Discovery and application of the vulnerability

In September 2017 researchers from security firm Cinta Infinita discovered a flaw in the Legacy Lock API used by Auth0 during a pentest of an application using the service. The vulnerability, dubbed CVE-2018-6873, relies on faulty validation of the JSON Web Tokens (JWT) audience parameter.

Through a simple cross-site request forgery the researchers were able to exploit the vulnerability, dubbed CVE-2018-6874, bypassing login authentication of any applications using Auth0 authentication. The exploitation allowed for the researchers to re-use the JWT of a separate account to gain access to a victim account.

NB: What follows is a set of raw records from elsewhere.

(** X6: the adapter never fills in licence class, restrictions or the donor
    flag, however many cells the row has: class and restrictions are empty
    and the flag is false in every record returned, so the statistics over
    sheet data report no organ donor. *)
Theorem sheet_data_leaves_fields_unset (a : sheets_api) self sid today :
  let licenses := (google_sheets.get_license_data a self sid).1 in
  Forall (fun d : license =>
            d !! "licenseClass" = Some (VStr "")
            /\ d !! "restrictions" = Some (VStr "")
            /\ d !! "organDonor" = Some (VBool false)) licenses
  /\ organ_donors (get_stats licenses today) = 0.
Proof.
  intros licenses.
  assert (F : Forall (fun d : license =>
            d !! "licenseClass" = Some (VStr "")
            /\ d !! "restrictions" = Some (VStr "")
            /\ d !! "organDonor" = Some (VBool false)) licenses).
  { apply adapter_Forall. intros j r.
    destruct (license_data_lookup j r) as (_ & _ & _ & _ & _ & _ & C & R & D).
    auto. }
  split; [exact F|].
  unfold get_stats.
  destruct (fold_count_counters today licenses
              {| total_licenses := Z.of_nat (length licenses); by_state := ∅;
                 expiring_soon := 0; expired := 0; organ_donors := 0 |})
    as (_ & _ & E).
  cbv zeta in E. rewrite E. cbn [organ_donors].
  unfold count_if. replace (List.filter is_donor licenses) with (@nil license);
    [reflexivity|].
  symmetry. clear E. induction F as [|d l (_ & _ & D) _ IH]; [reflexivity|].
  cbn [List.filter]. unfold is_donor at 1. rewrite D. exact IH.
Qed.

(** X7: a row that stops before the expiration column (at most 14 cells)
    gives a record with an empty expiration date, which matches no status
    and is counted neither as expired nor as expiring. *)
Theorem short_row_matches_no_status i r status today :
  (length r <= 14)%nat ->
  license_data i r !! "expiration" = Some (VStr "")
  /\ check_license_status (license_data i r) status today = false.
Proof.
  intros H.
  destruct (license_data_lookup i r) as (_ & _ & _ & _ & _ & E & _).
  cbv zeta in E. unfold cell in E.
  assert ((14 <? length r)%nat = false) as Q by (apply Nat.ltb_ge; lia).
  rewrite Q in E. split; [exact E|].
  apply check_license_status_unparsed. unfold parsed_expiration.
  now rewrite E.
Qed.

Lemma short_row_matches_no_status_witness :
  (length ["7"; "Ann"; "Lee"] <= 14)%nat
  /\ check_license_status (license_data 6 ["7"; "Ann"; "Lee"]) "valid" today
     = false.
Proof.
  assert (H : (length ["7"; "Ann"; "Lee"] <= 14)%nat) by (simpl; lia).
  split; [exact H|].
  exact (proj2 (short_row_matches_no_status 6 _ "valid" today H)).
Defined.

Lemma int_of_digits_nonneg acc (s : string) : 0 <= acc -> 0 <= int_of_digits acc s.
Proof.
  revert acc. induction s as [|c s IH]; intros acc H; cbn [int_of_digits]; trivial.
  apply IH. unfold digit_val. lia.
Qed.

(** X8: the weight of every record the adapter builds is an integer that is
    not negative; it is 0 when the row has no weight column or the cell is
    not made of digits only (a sign, a decimal point, a unit, nothing). *)
Theorem weight_is_natural i r :
  exists n, license_data i r !! "weight" = Some (VInt n)
            /\ 0 <= n
            /\ ((length r <= 11)%nat \/ isdigit (nth 11 r "") = false -> n = 0).
Proof.
  eexists. split; [|split].
  - unfold license_data.
    repeat (rewrite list_to_map_cons;
            first [ rewrite lookup_insert_eq; reflexivity
                  | rewrite lookup_insert_ne by discriminate ]).
  - destruct ((11 <? length r)%nat && isdigit (nth 11 r "")); [|lia].
    apply int_of_digits_nonneg. lia.
  - intros [H | H].
    + assert ((11 <? length r)%nat = false) as -> by (apply Nat.ltb_ge; lia).
      reflexivity.
    + rewrite H, andb_false_r. reflexivity.
Qed.

Lemma weight_is_natural_witness :
  isdigit (nth 11 (repeat "x" 11 ++ ["-70"])%list "") = false
  /\ license_data 0 (repeat "x" 11 ++ ["-70"])%list !! "weight" = Some (VInt 0).
Proof.
  assert (H : isdigit (nth 11 (repeat "x" 11 ++ ["-70"])%list "") = false)
    by reflexivity.
  split; [exact H|].
  destruct (weight_is_natural 0 (repeat "x" 11 ++ ["-70"])%list) as (n & E & _ & Z0).
  rewrite E. f_equal. f_equal. apply Z0. right. exact H.
Defined.

Lemma id_equals_license_data id i r :
  id_equals id (license_data i r) = (Z.of_nat i + 1 =? id).
Proof.
  unfold id_equals.
  destruct (license_data_lookup i r) as (E & _). cbv zeta in E. now rewrite E.
Qed.

(** No record built from position [i] on has an identifier of [i] or less. *)
Lemma find_id_below id i rows :
  id < Z.of_nat i + 1 ->
  List.find (id_equals id) (map_rows i rows) = None.
Proof.
  revert i. induction rows as [|r rows IH]; intros i H; trivial.
  rewrite map_rows_cons. destruct (row_kept r).
  - cbn [List.find]. rewrite id_equals_license_data.
    assert ((Z.of_nat i + 1 =? id) = false) as -> by lia.
    apply IH. lia.
  - apply IH. lia.
Qed.

Lemma find_id_at i k rows :
  List.find (id_equals (Z.of_nat (i + k) + 1)) (map_rows i rows)
  = match rows !! k with
    | Some r => if row_kept r then Some (license_data (i + k) r) else None
    | None => None
    end.
Proof.
  revert i k. induction rows as [|r rows IH]; intros i k.
  - destruct k; reflexivity.
  - rewrite map_rows_cons. destruct k as [|k].
    + rewrite Nat.add_0_r. cbn [lookup list_lookup].
      destruct (row_kept r).
      * cbn [List.find]. rewrite id_equals_license_data.
        now rewrite Z.eqb_refl.
      * apply find_id_below. lia.
    + replace (i + S k)%nat with (S i + k)%nat by lia.
      cbn [lookup list_lookup]. fold (rows !! k).
      destruct (row_kept r).
      * cbn [List.find]. rewrite id_equals_license_data.
        assert ((Z.of_nat i + 1 =? Z.of_nat (S i + k) + 1) = false) as ->
          by (apply Z.eqb_neq; lia).
        apply IH.
      * apply IH.
Qed.

(** X9: looking a record up by identifier inverts the numbering of the
    adapter: identifier k+1 finds the record built from the row at position
    k after the header when that row yields a record (it is not empty and
    its weight converts), and finds nothing when the row is empty, was
    skipped, or the sheet is shorter; no identifier below 1 finds a
    record. *)
Theorem find_by_id_in_sheet_data rows k id :
  List.find (id_equals (Z.of_nat k + 1)) (map_rows 0 rows)
  = match rows !! k with
    | Some r => if row_kept r then Some (license_data k r) else None
    | None => None
    end
  /\ (id < 1 -> List.find (id_equals id) (map_rows 0 rows) = None).
Proof.
  split.
  - exact (find_id_at 0 k rows).
  - intros H. apply find_id_below. lia.
Qed.

Lemma find_by_id_in_sheet_data_witness :
  0 < 1
  /\ List.find (id_equals 0) (map_rows 0 (tail sheet_with_gap)) = None
  /\ List.find (id_equals 3) (map_rows 0 (tail sheet_with_gap))
     = Some (license_data 2 ["3"; "Bob"; "Ray"])
  /\ List.find (id_equals 2) (map_rows 0 (tail sheet_with_gap)) = None
  /\ List.find (id_equals 1) (map_rows 0 (tail sheet_with_bad_weight)) = None.
Proof.
  split; [lia|].
  split; [apply (find_by_id_in_sheet_data _ 0%nat 0); lia|].
  split; [|split].
  - exact (proj1 (find_by_id_in_sheet_data (tail sheet_with_gap) 2%nat 0)).
  - exact (proj1 (find_by_id_in_sheet_data (tail sheet_with_gap) 1%nat 0)).
  - exact (proj1 (find_by_id_in_sheet_data (tail sheet_with_bad_weight) 0%nat 0)).
Defined.

End AdapterMore.

(* ===================================================================== *)
(** ** Further properties of the cache                                    *)
(* ===================================================================== *)

Section CacheMore.

Implicit Types (CONFIG : config) (w : world) (g : globals)
  (data : list license) (ts : Z).

(** The entry is served exactly when the call is not forced and the entry
    is there, not empty, and younger than the timeout. *)
Lemma cache_hit_Some CONFIG force w g data :
  cache_hit CONFIG force w g = Some data
  <-> force = false /\ cached_data g = Some data /\ data <> []
      /\ exists ts, cache_timestamp g = Some ts
                    /\ clock w - ts < CACHE_TIMEOUT CONFIG * 1000000.
Proof.
  unfold cache_hit, within_timeout. destruct force; cbn [negb].
  { split; [discriminate | intros (? & _); discriminate]. }
  destruct (cached_data g) as [d|]; [|split; [discriminate | intros (_ & ? & _); discriminate]].
  destruct (cache_timestamp g) as [ts|].
  - destruct d as [|x d]; cbn [nonempty andb].
    + split; [discriminate | intros (_ & [= <-] & N & _); now destruct N].
    + destruct (clock w - ts <? CACHE_TIMEOUT CONFIG * 1000000) eqn:T.
      * apply Z.ltb_lt in T. split.
        -- intros [= <-]. repeat split; try discriminate. eauto.
        -- intros (_ & [= <-] & _). reflexivity.
      * apply Z.ltb_ge in T. split; [discriminate|].
        intros (_ & _ & _ & ts' & [= <-] & L). lia.
  - split; [discriminate | intros (_ & _ & _ & ts & ? & _); discriminate].
Qed.

(** What a call that is not served from the cache does: the sheet's records
    if there are any, stored at once and the file left alone; otherwise
    the sample file's records, stored at once; otherwise nothing, and the
    globals stay as they were. *)
Lemma get_license_data_miss CONFIG force w g :
  cache_hit CONFIG force w g = None ->
  exists io,
    io <> []
    /\ server.get_license_data CONFIG force w g
       = match sheet_records CONFIG w g with
         | x :: l =>
             (x :: l, store g (x :: l) (clock_at_store w), io)
         | [] =>
             match sample_data_json w with
             | Ok d => (d, store g d (clock_at_store w), io)
             | Raise _ => ([], g, io)
             end
         end
    /\ (sheet_records CONFIG w g <> [] -> Forall is_sheet_call io)
    /\ (sheet_records CONFIG w g = [] -> In (OpenFile "sample_data.json") io)
    /\ ((exists e, In e io /\ is_sheet_call e) ->
        exists conn, sheets_connector g = Some conn
                     /\ service conn <> None
                     /\ GOOGLE_SHEET_ID CONFIG <> "YOUR_SHEET_ID_HERE").
Proof.
  intros M. unfold server.get_license_data, sheet_records, load_sample_data.
  rewrite M. destruct (sheets_connector g) as [conn|].
  - destruct (String.eqb (GOOGLE_SHEET_ID CONFIG) "YOUR_SHEET_ID_HERE") eqn:Q;
      cbn [negb].
    + exists [OpenFile "sample_data.json"].
      split; [discriminate|]. split; [now destruct (sample_data_json w)|].
      split; [congruence|]. split; [intros _; now left|].
      intros (e & [<- | []] & []).
    + apply String.eqb_neq in Q.
      unfold google_sheets.get_license_data, get_sheet_data.
      destruct (service conn) as [svc|] eqn:S.
      * set (raw := match api w (GOOGLE_SHEET_ID CONFIG) "Sheet1!A1:Z1000" with
                    | Ok result => match default [] result with
                                   | [] => []
                                   | _ => default [] result
                                   end
                    | Raise _ => []
                    end).
        set (licenses := match raw with
                         | [] => []
                         | _ :: data_rows => map_rows 0 data_rows
                         end).
        assert (E : (let '(raw_data, io) :=
                       (raw, [ValuesGet (GOOGLE_SHEET_ID CONFIG) "Sheet1!A1:Z1000"]) in
                     match raw_data with
                     | [] => ([], io)
                     | _ :: data_rows => (map_rows 0 data_rows, io)
                     end)
                    = (licenses, [ValuesGet (GOOGLE_SHEET_ID CONFIG) "Sheet1!A1:Z1000"])).
        { subst licenses. now destruct raw. }
        rewrite E. cbn [fst].
        destruct licenses as [|x l]; cbn [nonempty].
        -- exists [ValuesGet (GOOGLE_SHEET_ID CONFIG) "Sheet1!A1:Z1000";
                   OpenFile "sample_data.json"].
           split; [discriminate|]. split; [now destruct (sample_data_json w)|].
           split; [congruence|]. split; [intros _; right; now left|].
           intros _. exists conn. repeat split; congruence.
        -- exists [ValuesGet (GOOGLE_SHEET_ID CONFIG) "Sheet1!A1:Z1000"].
           split; [discriminate|]. split; [reflexivity|].
           split; [intros _; repeat constructor|]. split; [discriminate|].
           intros _. exists conn. repeat split; congruence.
      * cbn [fst nonempty app].
        exists [OpenFile "sample_data.json"].
        split; [discriminate|]. split; [now destruct (sample_data_json w)|].
        split; [congruence|]. split; [intros _; now left|].
        intros (e & [<- | []] & []).
  - exists [OpenFile "sample_data.json"].
    split; [discriminate|]. split; [now destruct (sample_data_json w)|].
    split; [congruence|]. split; [intros _; now left|].
    intros (e & [<- | []] & []).
Qed.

In order for the vulnerability to work an attacker would need to know the victim’s user ID or email address. However these details would be near trivial to acquire through social engineering or guesswork. A proof of concept video of the exploit was also released by Cinta Infinita. The video clearly demonstrates the potential of the vulnerability and how it was performed. It can be seen below.

Remediation

Cinta Infinita gave Auth0 six months to remediate the issue before releasing it to the public. The company was quick to address the weakness in their SDK and libraries. However, applying the patches ended up being a 6 month endeavor. This was the result of contacting each customer using the vulnerable code. “We waited for six months before publicly disclosing this issue so that Auth0 could update all their Private SaaS Appliances (on-premise) as well.”  was stated in an analysis released by the security firm.